Но ещё до лета, конечно, – сирень, куст сирени в палисаднике, мощные кусты сирени в саду, и ночью открыто окно, и на рассвете густой волной вливается влажная душистость, ненасытный вдох, наслаждение чистотой, сладкое забытьё утреннего сна… Это – на всю жизнь.
На всю жизнь – запахи любимого луга. Там: мята, лиловый иван-чай, жёлтенький чистотел, горькая полынь, розовые цветки лопуха и чертополох с белыми пятнами молока святой Марии на листьях… Бредёшь-бредёшь по дурманной жаре, сорвёшь цветок гвоздики-травянки, с детства известной как «часики», и быстро вертишь пальцами, а красные лепестки бегут наперегонки по кругу.

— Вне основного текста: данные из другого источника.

(* ===================================================================== *)
(*  Checkers session server (server.js): rules engine, room registry and *)
(*  socket handlers, embedded as Rocq functions and verified.            *)
(*                                                                       *)
(*  Numbers of the board and coordinates are integers (Z); a function    *)
(*  that can throw returns [res]; applyMove, which mutates the game      *)
(*  state object and can throw half-way, is a state-and-exception        *)
(*  computation; a handler is a function on the registry, run up to the  *)
(*  point where it returns or suspends.                                  *)
(* ===================================================================== *)

From Stdlib Require Import ZArith Bool Ascii String List Lia.
From stdpp Require Import gmap strings list fin_maps.

Local Open Scope Z_scope.

(* --------------------------------------------------------------------- *)
(*  JavaScript values and exceptions                                     *)
(* --------------------------------------------------------------------- *)

(** What a handler can throw: the engine's own [TypeError] (indexing
    [undefined]) or [new Error(message)]. *)
Inductive exn : Type :=
| TypeError
| Error (message : string).

(** Result of an expression that may throw. *)
Inductive res (A : Type) : Type :=
| Ok (a : A)
| Throw (e : exn).
Arguments Ok {A} a.
Arguments Throw {A} e.

Definition res_bind {A B} (x : res A) (k : A -> res B) : res B :=
  match x with
  | Ok a => k a
  | Throw e => Throw e
  end.

Notation "x <- e1 ;; e2" := (res_bind e1 (fun x => e2))
  (at level 100, e1 at next level, right associativity).

Fixpoint foldM {A B} (f : A -> B -> res A) (acc : A) (l : list B) : res A :=
  match l with
  | [] => Ok acc
  | x :: l' => acc' <- f acc x ;; foldM f acc' l'
  end.

(** The content of an array slot: a number, or [None] for [undefined]
    (a hole, or an index the array does not have). *)
Definition truthy (v : option Z) : bool :=
  match v with
  | Some n => negb (n =? 0)
  | None => false
  end.

(** [v === n] for a numeric literal [n]. *)
Definition is_num (v : option Z) (n : Z) : bool :=
  match v with
  | Some k => k =? n
  | None => false
  end.

(* --------------------------------------------------------------------- *)
(*  Board                                                                *)
(* --------------------------------------------------------------------- *)

(** A board is an array of row arrays.  The code only ever indexes them
    ([board[r][c]], never [.length]), so an array is the finite map from
    its indices to its numbers.  Cell codes, from createInitialBoard:
    0 empty, 1 / 2 men of player 1 / 2, 3 / 4 their kings. *)

(** [board[r][c]]: a missing row makes [board[r]] undefined and the
    column access throws; a missing column reads [undefined]. *)
Definition readCell (b : gmap Z (gmap Z Z)) (r c : Z) : res (option Z) :=
  match b !! r with
  | None => Throw TypeError
  | Some cells => Ok (cells !! c)
  end.

(** [board[r][c] = v]: throws on a missing row; otherwise the row gets
    the index [c], inside or outside 0..7. *)
Definition writeCell (b : gmap Z (gmap Z Z)) (r c : Z) (v : option Z)
  : res (gmap Z (gmap Z Z)) :=
  match b !! r with
  | None => Throw TypeError
  | Some cells => Ok (<[r := partial_alter (fun _ => v) c cells]> b)
  end.

(** Total view of a cell, for stating properties. *)
Definition cell (b : gmap Z (gmap Z Z)) (r c : Z) : option Z :=
  b !! r ≫= (fun cells => cells !! c).

Definition in_grid (p : Z * Z) : Prop :=
  0 <= fst p <= 7 /\ 0 <= snd p <= 7.

Definition emptyRow : gmap Z Z :=
  foldl (fun cells c => <[c := 0]> cells) ∅ (seqZ 0 8).

Definition fillRow (v r : Z) (cells : gmap Z Z) : gmap Z Z :=
  foldl (fun cells c => if (r + c) mod 2 =? 1 then <[c := v]> cells else cells)
        cells (seqZ 0 8).

Definition createInitialBoard : gmap Z (gmap Z Z) :=
  let board := foldl (fun b r => <[r := emptyRow]> b) ∅ (seqZ 0 8) in
  let board := foldl (fun b r => alter (fillRow 2 r) r b) board (seqZ 0 3) in
  let board := foldl (fun b r => alter (fillRow 1 r) r b) board (seqZ 5 3) in
  board.

Record GameState : Type := mkGameState {
  board : gmap Z (gmap Z Z);
  currentTurn : Z;
  winner : option Z;
  mustJumpFrom : option (Z * Z)
}.

Definition createGameState : GameState :=
  {| board := createInitialBoard;
     currentTurn := 1;
     winner := None;
     mustJumpFrom := None |}.

(* --------------------------------------------------------------------- *)
(*  Rules engine                                                         *)
(* --------------------------------------------------------------------- *)

Record Move : Type := mkMove {
  from : Z * Z;
  to : Z * Z;
  captured : option (Z * Z)
}.

Definition isCapture (m : Move) : bool :=
  match captured m with Some _ => true | None => false end.

(** [piece === 1 || piece === 3 ? 1 : 2] *)
Definition playerOf (piece : Z) : Z :=
  if (piece =? 1) || (piece =? 3) then 1 else 2.

Definition isKing (piece : Z) : bool := (piece =? 3) || (piece =? 4).

Definition directions (player : Z) (king : bool) : list (Z * Z) :=
  (if (player =? 1) || king then [(-1, -1); (-1, 1)] else []) ++
  (if (player =? 2) || king then [(1, -1); (1, 1)] else []).

Definition isEnemy (player : Z) (target : option Z) : bool :=
  truthy target &&
  (((player =? 1) && (is_num target 2 || is_num target 4)) ||
   ((player =? 2) && (is_num target 1 || is_num target 3))).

Шмели гудят, как далёкие паровозы, снуют стрекозы; в ноздри, в гортань, в звенящую голову проникает дружный травяной настой, и этот настойчивый аккорд луговых испарений длится и ширится, как тяга в печи, а по-над запахами трав царит дух папоротника, причём папоротника редкого, с листьями, скрученными в тугую воронку, в тесный такой кулёк; того папоротника, что, по преданиям, зацветает в ночь на Ивана Купалу.
Были у Сташека и заветные-секретные места, где жили и властвовали определённые, всегда им опознаваемые запахи. В самой сердцевине огромного парка-питомника таилась (не сразу и отыщешь) круглая полянка с секретом. По утрам и вечерами пахла обычным влажным разнотравьем. Но к полудню, когда припекало солнце и хотелось прилечь, Сташек растягивался на спине, зажмуривался так, что изнанка глаз становилась оранжевой. И огненные всполохи косо мчались и вновь возвращались из правого угла в левый… – и тогда с поляной происходило чудо. Все запахи исчезали! все, кроме одного: медуницы, на подушке которой покоились все остальные травы, – а ветра, чтобы встревожить их и перемешать, взметнуть насыщенный переплетённый аромат… не было. И над твоей головой, над всей поляной, над лесом, над облаками плыл сладкий медвяный дух, заполонивший всё вокруг: ибо медуница, городская-садовая, невинная-неказистая травка была здесь рассажена по кругу.